:: Task instructions ::
Find the lines of data that contain the string "Import", then list them.

━━ Exercise data ━━

(** * Plant-disease feature pipeline: feature extractor and dataset assembler

    A shallow embedding of [train_sklearn_model.py]: the per-image feature
    extractor [extract_features_worker], its twin [extract_features] that the
    trainer writes into the generated [predict.py], and the dataset assembler
    [prepare_dataset] with the start of [train_model] and [main].

    Conventions of the embedding.
    - A decoded image ([np.array(img)]) is a nested list of shape
      (height, width, channels) of integers; [valid_image] states the shape
      (IMG_SIZE, IMG_SIZE, 3) and the uint8 range that
      [Image.open(..).convert('RGB').resize(..)] guarantees.
    - Floating-point values are modelled by exact real numbers (type [R]):
      every float64/float32 operation of the source is read as the exact
      operation it rounds.  Integer aggregates (counts, sums, minima) are
      computed in [Z] and injected with [IZR].
    - Calls into PIL, the operating system, the random module and
      scikit-learn are parameters of the development; a call that can raise
      returns a [res].  *)

From Stdlib Require Import ZArith List Reals Lra Lia String Ascii.
From stdpp Require Import base option list gmap sets strings sorting pretty.

(** ** Python exceptions and fallible results *)

(** The exception classes that occur in the modelled code paths; all of them
    derive from Python's [Exception]. *)
Inductive exn : Type :=
  | OSError
  | NotADirectoryError
  | UnidentifiedImageError
  | MemoryError
  | ValueError
  | KeyError
  | IndexError.

Inductive res (A : Type) : Type :=
  | Ok (a : A)
  | Raise (e : exn).
Arguments Ok {A} a.
Arguments Raise {A} e.

#[global] Instance res_ret : MRet res := fun A a => Ok a.
#[global] Instance res_bind : MBind res := fun A B f m =>
  match m with
  | Ok a => f a
  | Raise e => Raise e
  end.
#[global] Instance res_fmap : FMap res := fun A B f m =>
  match m with
  | Ok a => Ok (f a)
  | Raise e => Raise e
  end.

(** [try: body; except Exception: return None] with the body's value
    returned from inside the [try]. *)
Definition try_except_None {A : Type} (body : res A) : res (option A) :=
  match body with
  | Ok a => Ok (Some a)
  | Raise _ => Ok None
  end.

Definition is_Ok {A : Type} (m : res A) : bool :=
  match m with
  | Ok _ => true
  | Raise _ => false
  end.

(** ** Arrays *)

Definition ndarray1 : Type := list Z.
Definition ndarray2 : Type := list (list Z).
Definition ndarray3 : Type := list (list (list Z)).

(** Configuration constants of the training script. *)
Definition IMG_SIZE : Z := 128.
Definition SAMPLES_PER_CLASS : nat := 1000.
Definition OUTPUT_DIR : string := "sklearn_model_output".

(** [a.shape[:2]] and [a.shape[2]]. *)
Definition height {A : Type} (a : list (list A)) : nat := length a.
Definition width {A : Type} (a : list (list A)) : nat := length (hd [] a).
Definition nchan (a : ndarray3) : nat := length (hd [] (hd [] a)).

Definition is_uint8 (v : Z) : bool := (0 <=? v)%Z && (v <=? 255)%Z.

(** Shape (IMG_SIZE, IMG_SIZE, 3), dtype uint8. *)
Definition valid_image (a : ndarray3) : bool :=
  (Z.of_nat (length a) =? IMG_SIZE)%Z &&
  forallb (fun row =>
    (Z.of_nat (length row) =? IMG_SIZE)%Z &&
    forallb (fun px => (length px =? 3)%nat && forallb is_uint8 px) row) a.
(** ** Lookback days *)

Lemma is_dec_classes (c : ascii) :
  is_dec c = true ->
  is_space c = false /\ isdigit_char c = true /\ is_upper_az c = false.
Proof. each_char c; vm_compute; intros H; repeat split; congruence. Qed.



Lemma isdigit_digits (s : string) :
  forallb_str is_dec s = true -> s <> "" -> isdigit s = true.
Proof.
  intros H Hne. destruct s as [|c s]; [congruence|]. unfold isdigit.
  clear Hne. revert H. generalize (String c s). intros t.
  induction t as [|x t IH]; [reflexivity|]. simpl.
  intros H. apply andb_true_iff in H. destruct H as [Hx Ht].
  destruct (is_dec_classes x Hx) as (_ & -> & _). now apply IH.
Qed.







(** Lookback 1 on 10 December: the lines of the 10th and of the 9th are
    processed, the line of the 8th is not. *)
Example lookback_one_today_and_yesterday :
  parse_date_filter lookback_now "1" None = Ok (Some ["Dec 10"; "Dec  9"])
  /\ process_logs lookback_now lookback_log "1" None
     = Ok [("ABCDEF1234", mkmsg "a@x.com" "-" "512" "-" "No" "10 Dec 08:00:00");
           ("AA11BB22CC33", mkmsg "c@z.com" "-" "99" "-" "No" "9 Dec 23:59:59")].
Proof. split; vm_compute; reflexivity. Qed.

━━━

:: Task solution ::
From Stdlib Require Import ZArith List Reals Lra Lia String Ascii.
From stdpp Require Import base option list gmap sets strings sorting pretty.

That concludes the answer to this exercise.